Nats’ star Ryan Zimmerman’s AP diary: Memories of day games

For The Associated Press

Nats’ star Ryan Zimmerman’s AP diary: Memories of day gamesBy RYAN ZIMMERMAN

EDITOR’S NOTE: Ryan Zimmerman is a two-time All-Star infielder who has played 15 seasons in the majors, all with the Washington Nationals, helping them win the World Series last year. With baseball on hold, Zimmerman is offering his thoughts — as told to AP Sports Writer Howard Fendrich — in a diary of sorts. In the fourth installment, Zimmerman discusses what it might have been like to be at Nationals Park on Thursday, when Washington was scheduled to host the Los Angeles Dodgers at 1:05 p.m. in a rematch of last season’s NL Division Series.

For me, especially for day games, you can’t recreate walking through the tunnel — the sound, the sight, the feel.

For a 1 o’clock home game on a weekday – no batting practice – I usually leave my house at around 9:15, so I can get behind traffic. I drive in and get to the field by 9:45 or 10, and then I’m basically inside.

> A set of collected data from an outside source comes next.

(** * Vector: a generic dynamic array over Go slices

    A shallow embedding of the [vector] package (type [Vector[T]], its
    functional options, its constructor and its methods) together with the
    part of Go's slice semantics the package relies on.

    Conventions of the embedding.
    - Go's [int] is modelled by [Z].  Every integer the package computes is a
      length, a capacity or an index bounded by a capacity (or twice a
      capacity), so the 64-bit wrap-around is out of reach of any slice that
      fits in memory; allocation is assumed to succeed.
    - A slice value is a backing array together with a length; its capacity is
      the length of the backing array.  Every slice the package stores starts
      at offset 0 of its array, sub-slices with an offset only occur as
      temporaries of [copy] and are modelled by their bounds ([window]).
    - Run-time errors of Go (index out of range, slice bounds out of range,
      [make] with a length above the capacity, nil dereference) are the
      [Panic] outcome.
    - A method with a pointer receiver is a state transformer on the receiver,
      [M A]; [Swap], which touches two receivers that may be the same object,
      is a state transformer on a heap of vectors.
    - Every outcome carries the number of backing arrays allocated on the
      way ([make], and [append] when it has to grow).
    - [NewFloat64] and [String] are left out: floating point and the
      formatting of [fmt] are not modelled.

    The seminar tasks [FilterNumbers], [invertMap] and [counter] follow the
    vector, in the module [tasks].  There the counter's [int] is the 64-bit
    one with its wrap-around, a map is a [gmap] and a range over it runs
    through its entries in any order. *)

From Stdlib Require Import ZArith Lia.
From stdpp Require Import base list gmap strings.

Local Open Scope Z_scope.

(** ** Outcomes and the state monad *)

Inductive runtime_error : Type :=
| IndexOutOfRange
| SliceBoundsOutOfRange
| MakesliceOutOfRange
| NilDereference.

Inductive outcome (A : Type) : Type :=
| Done (a : A) (mallocs : nat)
| Panic (e : runtime_error).
Arguments Done {A} a mallocs.
Arguments Panic {A} e.

Definition ST (S A : Type) : Type := S → outcome (A * S).

Definition st_ret {S A} (a : A) : ST S A := λ s, Done (a, s) 0%nat.

Definition st_bind {S A B} (f : A → ST S B) (m : ST S A) : ST S B :=
  λ s, match m s with
       | Done (a, s') n =>
           match f a s' with
           | Done r n' => Done r (n + n')%nat
           | Panic e => Panic e
           end
       | Panic e => Panic e
       end.

#[global] Instance ST_ret {S} : MRet (ST S) := @st_ret S.
#[global] Instance ST_bind {S} : MBind (ST S) := @st_bind S.

Definition get {S} : ST S S := λ s, Done (s, s) 0%nat.
Definition put {S} (s : S) : ST S unit := λ _, Done (tt, s) 0%nat.

(** A pure Go operation that may panic, run inside a method. *)
Definition lift {S A} (o : outcome A) : ST S A :=
  λ s, match o with
       | Done a n => Done (a, s) n
       | Panic e => Panic e
       end.

(** [for i := lo; i < hi; i++ { body i }] *)
Fixpoint for_loop {S} (fuel : nat) (i : Z) (body : Z → ST S unit) : ST S unit :=
  match fuel with
  | O => mret tt
  | Datatypes.S fuel' => body i;; for_loop fuel' (i + 1) body
  end.
Definition for_range {S} (lo hi : Z) (body : Z → ST S unit) : ST S unit :=
  for_loop (Z.to_nat (hi - lo)) lo body.

(** ** Element types and the run-time system *)

(** [T any]: all the package needs of [T] is its zero value
    ([lo.FromPtr(new(T))], and what [make] fills a fresh array with). *)
Class GoType (T : Type) := zero_value : T.

(** When [append] finds the capacity too small it asks the run-time system
    for a larger array; how much larger is the runtime's choice (the language
    only promises that the result fits).  [growslice oldcap needed] is that
    choice; [go_append] never goes below [needed]. *)
Class Runtime := growslice : Z → Z → Z.

#[global] Instance int_type : GoType Z := 0.
#[global] Instance string_type : GoType string := ""%string.

(** A runtime that allocates exactly what is needed. *)
Definition tight : Runtime := λ _ needed, needed.

(** A runtime that follows Go's rule for slices below 256 elements: the
    needed length when that is more than twice the old capacity, twice the
    old capacity otherwise (the rounding up to an allocation size class is
    left out). *)
Definition doubling : Runtime :=
  λ oldcap needed, if oldcap + oldcap <? needed then needed else oldcap + oldcap.

(** ** Slices *)

Section slices.
Context {T : Type} {GT : GoType T} {RT : Runtime}.

Record slice : Type := Slice { arr : list T; len : Z }.

Definition cap (s : slice) : Z := Z.of_nat (length (arr s)).

(** The elements a slice shows: the first [len] slots of its array. *)
Definition elems (s : slice) : list T := take (Z.to_nat (len s)) (arr s).

Definition slice_ok (s : slice) : Prop := 0 ≤ len s ≤ cap s.

(** [make([]T, n, c)] *)
Definition make (n c : Z) : outcome slice :=
  if (0 <=? n) && (n <=? c)
  then Done (Slice (replicate (Z.to_nat c) zero_value) n) 1
  else Panic MakesliceOutOfRange.

(** [s[i]] as a value *)
Definition slice_get (s : slice) (i : Z) : outcome T :=
  if (0 <=? i) && (i <? len s)
  then match arr s !! Z.to_nat i with
       | Some x => Done x 0
       | None => Panic IndexOutOfRange
       end
  else Panic IndexOutOfRange.

(** [s[i] = x] *)
Definition slice_set (s : slice) (i : Z) (x : T) : outcome slice :=
  if (0 <=? i) && (i <? len s)
  then Done (Slice (<[Z.to_nat i := x]> (arr s)) (len s)) 0
  else Panic IndexOutOfRange.

(** [s[:hi]]: the bound is checked against the capacity, not the length *)
Definition slice_to (s : slice) (hi : Z) : outcome slice :=
  if (0 <=? hi) && (hi <=? cap s)
  then Done (Slice (arr s) hi) 0
  else Panic SliceBoundsOutOfRange.

(** Bounds of a temporary sub-slice of [s]. *)
Record window : Type := Window { lo : Z; hi : Z }.

(** [s[lo:]] *)
Definition slice_from (s : slice) (lo : Z) : outcome window :=
  if (0 <=? lo) && (lo <=? len s)
  then Done (Window lo (len s)) 0
  else Panic SliceBoundsOutOfRange.
(** * luakit, clib/download.h: the WebKitDownload wrapper header

    The source is one C header.  It is embedded as the text it
    is (one string per line), and read the way a C translation unit reads
    it: comments are removed, preprocessing directives are recognised and
    executed against a macro table, and what is left is parsed as
    function prototypes.  Everything that is stated about the header is
    computed from its text by these functions. *)

From Stdlib Require Import ZArith Ascii String List Bool Lia.
From stdpp Require Import base decidable option strings gmap.
Import ListNotations.

Local Open Scope string_scope.

(** ** The source text *)

Module Source.

(** [src/clib/download.h], line by line (the last line has no newline
    character after it). *)
Definition download_h : list string :=
  [ "/*"
  ; " * clib/download.h - WebKitDownload wrapper header"
  ; " *"
  ; " * Copyright © 2011 Fabian Streitel <karottenreibe@gmail.com>"
  ; " * Copyright © 2011 Mason Larobina <mason.larobina@gmail.com>"
  ; " *"
  ; " * This program is free software: you can redistribute it and/or modify"
  ; " * it under the terms of the GNU General Public License as published by"
  ; " * the Free Software Foundation, either version 3 of the License, or"
  ; " * (at your option) any later version."
  ; " *"
  ; " * This program is distributed in the hope that it will be useful,"
  ; " * but WITHOUT ANY WARRANTY; without even the implied warranty of"
  ; " * MERCHANTABILITY or FITNESS FOR A PARTICULAR PURPOSE.  See the"
  ; " * GNU General Public License for more details."
  ; " *"
  ; " * You should have received a copy of the GNU General Public License"
  ; " * along with this program.  If not, see <http://www.gnu.org/licenses/>."
  ; " *"
  ; " */"
  ; ""
  ; "#ifndef LUAKIT_CLIB_DOWNLOAD_H"
  ; "#define LUAKIT_CLIB_DOWNLOAD_H"
  ; ""
  ; "#include <lua.h>"
  ; "#include <webkit2/webkit2.h>"
  ; ""
  ; "void download_class_setup(lua_State*);"
  ; "gint luaH_download_push(lua_State*, WebKitDownload*);"
  ; ""
  ; "#endif"
  ; ""
  ; "// vim: ft=c:et:sw=4:ts=8:sts=4:tw=80"
  ].

(** The macro of the include guard, as the header spells it. *)
Definition LUAKIT_CLIB_DOWNLOAD_H : string := "LUAKIT_CLIB_DOWNLOAD_H".

End Source.

(** ** Reading C text: comments, tokens, directives, prototypes *)

Module CLex.

Local Open Scope char_scope.

Definition chars := list ascii.

Definition is_space (c : ascii) : bool :=
  match c with
  | " " | "009" | "010" | "011" | "012" | "013" => true
  | _ => false
  end.

Definition is_ident_char (c : ascii) : bool :=
  let n := nat_of_ascii c in
  (Nat.leb 65 n && Nat.leb n 90) || (Nat.leb 97 n && Nat.leb n 122)
  || (Nat.leb 48 n && Nat.leb n 57) || Nat.eqb n 95.

(** Translation phase 3 on one line: a comment becomes one space.
    [in_block] says whether the line starts inside a [/* */] comment;
    the result says whether it ends inside one.  (The header has no
    character or string literal, and the reader does not look for
    them.) *)
Fixpoint strip_line (in_block : bool) (cs : chars) : chars * bool :=
  match cs with
  | [] => ([], in_block)
  | c :: rest =>
      if in_block then
        match c, rest with
        | "*", "/" :: rest' =>
            let (out, b) := strip_line false rest' in (" " :: out, b)
        | _, _ => strip_line true rest
        end
      else
        match c, rest with
        | "/", "*" :: rest' => strip_line true rest'
        | "/", "/" :: _ => ([" "], false)
        | _, _ => let (out, b) := strip_line false rest in (c :: out, b)
        end
  end.

Fixpoint strip_comments (in_block : bool) (ls : list string) : list chars :=
  match ls with
  | [] => []
  | l :: ls' =>
      let (out, b) := strip_line in_block (list_ascii_of_string l) in
      out :: strip_comments b ls'
  end.

Inductive token : Type :=
  | TIdent (s : string)
  | TPunct (c : ascii).

Definition flush (acc : chars) (ts : list token) : list token :=
  match acc with
  | [] => ts
  | _ => TIdent (string_of_list_ascii (rev acc)) :: ts
  end.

A quick breakfast, and I’m right into my routine.

Training room — anything I need to do there — and weight room. And then you’re pretty much getting ready: getting dressed for the game, hitting in the indoor batting cage underneath the stands. I also do all of my defensive daily work in those cages.

We’re basically in a cave for those 3 hours until game time.

The first time I go outside for a day game is when I go through that tunnel from the clubhouse to the dugout and come out and go up the stairs — see the sunshine or smell the ballpark food or hear the fans as you run onto the field for a 5-minute warmup.

And the thing about day games? Sometimes, honestly, you don’t feel that good.

Day games are real tough if you had a night game the night before. Maybe it went a little late, one of those longer games that are tougher to rebound from.

You’re maybe not getting to bed until 2 in the morning. You might be a little lethargic getting out there.

The crowd can pump energy into you. I miss kind of feeling that realization that, “OK. It’s time. Here we go.”

Nobody can really do that for you like the fans. Even on the road, going into a hostile environment — people wanting you to fail — really drives you to do even better, sometimes.

Yes, the No. 1 biggest thing that I miss right now about baseball is the competition and the adrenaline you get from running out onto the field with 30,000 or 40,000 people coming to watch you perform.

For me, it’s cool seeing some of the season-ticket holders and fans that I’ve known for 10, 15 years that come to pretty much every single home game. Even if I don’t get to say, “Hi” to them, or acknowledge them, I see them in the stands. There are the same people that sit behind home plate every single game.

Other things I miss: Talking to the guys we’re playing against on other teams. Talking to the umpires. Driving in and seeing the parking-lot person. Seeing the same couple of security guys that are always outside the clubhouse.

You don’t realize that you’ve created bonds with these people over the last however-many years. Some of them have been there as long as I have, it seems like. I miss those relationships, too.

Whether you feel good that day, whether you feel bad — whether you have been hitting well over the last week or so, or you’ve been terrible over the last week or so — you have to somehow find a way to go out there and perform and do your best that day.

That drive, that inner purpose, is not only what I miss, but I think that’s what a lot of the American public misses right now.